Because of the language barrier, it was difficult for me to take histories from patients. However, I did learn some words in Nepali and tried to communicate non-verbally with patients. In life-threatening cases, there was little need for verbal communication and this motivated me to get involved, as it was clinical practice that I could perform. Therefore, I was able to improve my cannulation of unstable patients, to perform CPR and the manage an airway of patients who could not maintain their own. This was an invaluable experience to have at such an early point in my career.
The Project
The project I undertook was to determine the influences behind decision-making concerning CPR in the hospital, and compare them to the UK. Using an observational analysis and conversing with staff working in the ED, I was able to understand some very real differences between the administration of CPR between Nepal and the UK. Having undertaken an intercalation year in ethics of resuscitation in premature babies, this was an interesting branch of resuscitation ethics which I was eager to explore.
The vast majority of patients who deteriorate into a state where CPR could be given are given CPR in Nepal. This is because there is a culture that doctors must be seen to be trying everything possible to save the life of a patient and to just do nothing would be seen very negatively. Doctors discuss the advantages and disadvantages of CPR with patients’ families but ultimately they are required to carry out the wishes of the family, rather than rely on their own clinical judgement. On one occasion, an 82 year male with palliative pancreatic cancer was brought in by his sons for pulmonary oedema. He deteriorated further, stopped breathing and had no pulse. His sons requested that we try everything and CPR was administered, but to no end.
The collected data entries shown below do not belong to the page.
(** The payload of the fourth cycle, as [parse_response_data] finds it. *)
Lemma invalid_scan_payload_rejected_witness :
  let s := demo_scanning |> set_payload [0x00; 0x01; 0x05; 0x40; 0x1F]
                         |> set_byte_count 5 in
  _sync_error (parse_response_data 1040 s) = _sync_error s + 1
  /\ _distance_valid (parse_response_data 1040 s) = _distance_valid s.
Proof.
  cbn zeta.
  destruct (invalid_scan_payload_rejected 1040
              (demo_scanning |> set_payload [0x00; 0x01; 0x05; 0x40; 0x1F]
                             |> set_byte_count 5))
    as (_ & Hs & _ & _ & Hv & _).
  - vm_compute. reflexivity.
  - left. vm_compute. reflexivity.
  - vm_compute. split; congruence.
  - split; [exact Hs | exact Hv].
Defined.

Lemma single_blind_spot_partition_witness :
  _num_sectors (init_sectors (power_on 8)) = 8
  /\ (0 + 15 + 330) mod 360 = (0 - 15) mod 360.
Proof.
  destruct (single_blind_spot_partition 8 0 (power_on 8))
    as (Hn & _ & _ & Hend & _); try reflexivity; try lia.
  split; [exact Hn | exact Hend].
Defined.

(** C5, against the claim.  The descriptor A5 5A 14 00 00 00 04 matches
    neither template, and after its seventh byte the decoder is still
    awaiting a descriptor, not Unknown. *)
Lemma unrecognised_descriptor_not_unknown :
  let s' := update 1020 info_descriptor demo_responding in
  _descriptor s' = info_descriptor
  /\ info_descriptor <> scan_descriptor /\ info_descriptor <> health_descriptor
  /\ _rp_state s' = rp_responding /\ _rp_state s' <> rp_unknown.
Proof. vm_compute. repeat split; congruence. Qed.

Lemma descriptor_invalid_iff_bad_header_witness :
  let s := demo_responding |> set_descriptor info_descriptor in
  parse_response_descriptor 1020 s = s.
Proof.
  cbn zeta.
  rewrite (descriptor_invalid_iff_bad_header 1020
             (demo_responding |> set_descriptor info_descriptor)).
  - reflexivity.
  - reflexivity.
  - vm_compute. congruence.
  - vm_compute. congruence.
Defined.

(** C6, against the claim.  In the AwaitingHealth state the three bytes of
    a health payload with status 2 are not accumulated: the payload buffer
    and the byte counter stay as they were, nothing is sent or recorded,
    while the measurement path would have stored the first byte. *)
Lemma health_bytes_not_accumulated :
  let s' := update 1030 [0x02; 0x00; 0x00] demo_health in
  _rp_state demo_health = rp_health
  /\ payload s' = payload demo_health /\ _byte_count s' = _byte_count demo_health
  /\ uart_written s' = uart_written demo_health
  /\ _byte_count (read_payload 1030 0x02 demo_health) = 1
  /\ process_byte 1030 demo_health 0x02 <> read_payload 1030 0x02 demo_health.
Proof.
  vm_compute. repeat split; try reflexivity. intros H. discriminate H.
Qed.

Lemma health_state_drops_bytes_witness :
  process_byte 1030 demo_health 0x02 = demo_health
  /\ parse_response_data 1030 demo_health = demo_health.
Proof.
  destruct (health_state_drops_bytes 1030 0x02 demo_health) as [Hb Hp].
  split; [apply Hb | apply Hp]; vm_compute; reflexivity.
Defined.

(** C7, against the claim.  Twenty milliseconds after start-up the scan
    descriptor has arrived and no measurement has been decoded, yet the
    status is Good; it is still Good 200 ms after start-up. *)
Lemma good_status_without_measurement :
  update_decodes 1000 [] (power_on 8) = false
  /\ update_decodes 1010 demo_info_bytes demo_partitioned = false
  /\ update_decodes 1020 scan_descriptor demo_responding = false
  /\ update_decodes 1200 [] demo_scanning = false
  /\ status demo_scanning = Proximity_Good
  /\ status (update 1200 [] demo_scanning) = Proximity_Good.
Proof. vm_compute. repeat split; reflexivity. Qed.

Lemma update_status_follows_activity_stamp_witness :
  status (update 1300 [] demo_scanning) = Proximity_NoData
  /\ _last_distance_received_ms (update 1300 [] demo_scanning) = 1020.
Proof.
  destruct (update_status_follows_activity_stamp 1300 [] demo_scanning)
    as (Hno & _ & Hstamp & _).
  - vm_compute. reflexivity.
  - split; [|exact Hstamp].
    apply Hno. right. vm_compute. reflexivity.
Defined.

(** Within the timeout, and 6 seconds after the last activity. *)
Lemma resync_on_start_marker_witness :
  payload (process_byte 1041 demo_out_of_sync 0x02) = payload demo_out_of_sync
  /\ foldl (process_byte 1041) demo_out_of_sync ([0x02; 0x00] ++ [0x3D]) =
       (demo_out_of_sync |> set_sync_error 0
                         |> set_payload (<[0%nat := 0x3D]> (payload demo_out_of_sync))
                         |> set_byte_count 1)
  /\ process_byte 7000 demo_out_of_sync 0x3D =
       (demo_out_of_sync |> set_sync_error 0
                         |> set_payload (<[0%nat := 0x3D]> (payload demo_out_of_sync))
                         |> set_byte_count 1).
Proof.
  destruct (resync_on_start_marker 1041 demo_out_of_sync) as (Hdrop & _ & Hresume).
  - exact demo_out_of_sync_reachable.
  - vm_compute. reflexivity.
  - vm_compute. congruence.
  - destruct (resync_on_start_marker 7000 demo_out_of_sync) as (_ & Hlate & _).
    + exact demo_out_of_sync_reachable.
    + vm_compute. reflexivity.
    + vm_compute. congruence.
    + split; [|split].
      * apply (Hdrop 0x02). vm_compute. congruence.
      * apply Hresume.
        -- repeat constructor; vm_compute; congruence.
        -- vm_compute. reflexivity.
        -- right. vm_compute. congruence.
      * apply Hlate. vm_compute. reflexivity.
Defined.

Lemma sync_error_zero_or_one_witness :
  _sync_error demo_out_of_sync = 0 \/ _sync_error demo_out_of_sync = 1.
Proof.
  exact (proj1 (sync_error_zero_or_one demo_out_of_sync demo_out_of_sync_reachable)).
Defined.

(** A dead-zone sample (0.1 m) at 70 degrees, which is sector 1, while
    sector 0 is open. *)
Lemma dead_zone_sample_only_invalidates_witness :
  let s := demo_scanning |> set_payload (scan_payload_bytes 15 4480 400)
                         |> set_byte_count 5 in
  _distance_valid (parse_response_data 1040 s) = <[1%nat := false]> (_distance_valid s)
  /\ _last_sector (parse_response_data 1040 s) = _last_sector s
  /\ boundary_updated (parse_response_data 1040 s) = boundary_updated s.
Proof.
  cbn zeta.
  destruct (dead_zone_sample_only_invalidates 1040
              (demo_scanning |> set_payload (scan_payload_bytes 15 4480 400)
                             |> set_byte_count 5) 1)
    as (_ & Hv & Hl & _ & _ & _ & _ & Hb).
  - vm_compute. reflexivity.
  - vm_compute. reflexivity.
  - vm_compute. reflexivity.
  - vm_compute. congruence.
  - split; [exact Hv|]. split; [exact Hl | exact Hb].
Defined.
The patient could not be recovered. In the UK, a DNAR could have been implemented by a doctor at the start of the palliative phase. In the UK, DNARs are decisions made by doctors. They require that a patient (and/or their family) are consulted, but they do not require their agreement.
The reasons for which CPR are withheld were most often to do with the financial implications of further treatment if CPR was successful. Often families would not be able to afford the intensive treatment that would be needed after the CPR. In some cases, families would request that CPR is not given for ethical reasons based in a benefits vs burdens analysis, the foundation of which underpins the legality of DNARs in the UK. However, this seemed to be a minority and I only saw one physical DNAR during my placement at the hospital. This was a handwritten document on clinical note paper that was signed by the doctor and the family member, rather than a universal red form placed at the beginning of the patient notes.
Conclusion
The placement was extremely successful. I was exposed to a wide array of patients and was able to practice my clinical skills in both emergency and non-emergency situations. I really enjoyed conducting my research into the influence of CPR decisions and have made some interesting conclusions which I am in the process of collating formally. I was pleased to be able to satisfy the aims of the placement and thoroughly enjoying living in Nepal whilst doing so. And therefore, I would like to thank the Jewish Medical Association without whom I would not have been able to achieve these aims. Their generous grant helped me to financially secure my place at the hospital where I was able to gain so much.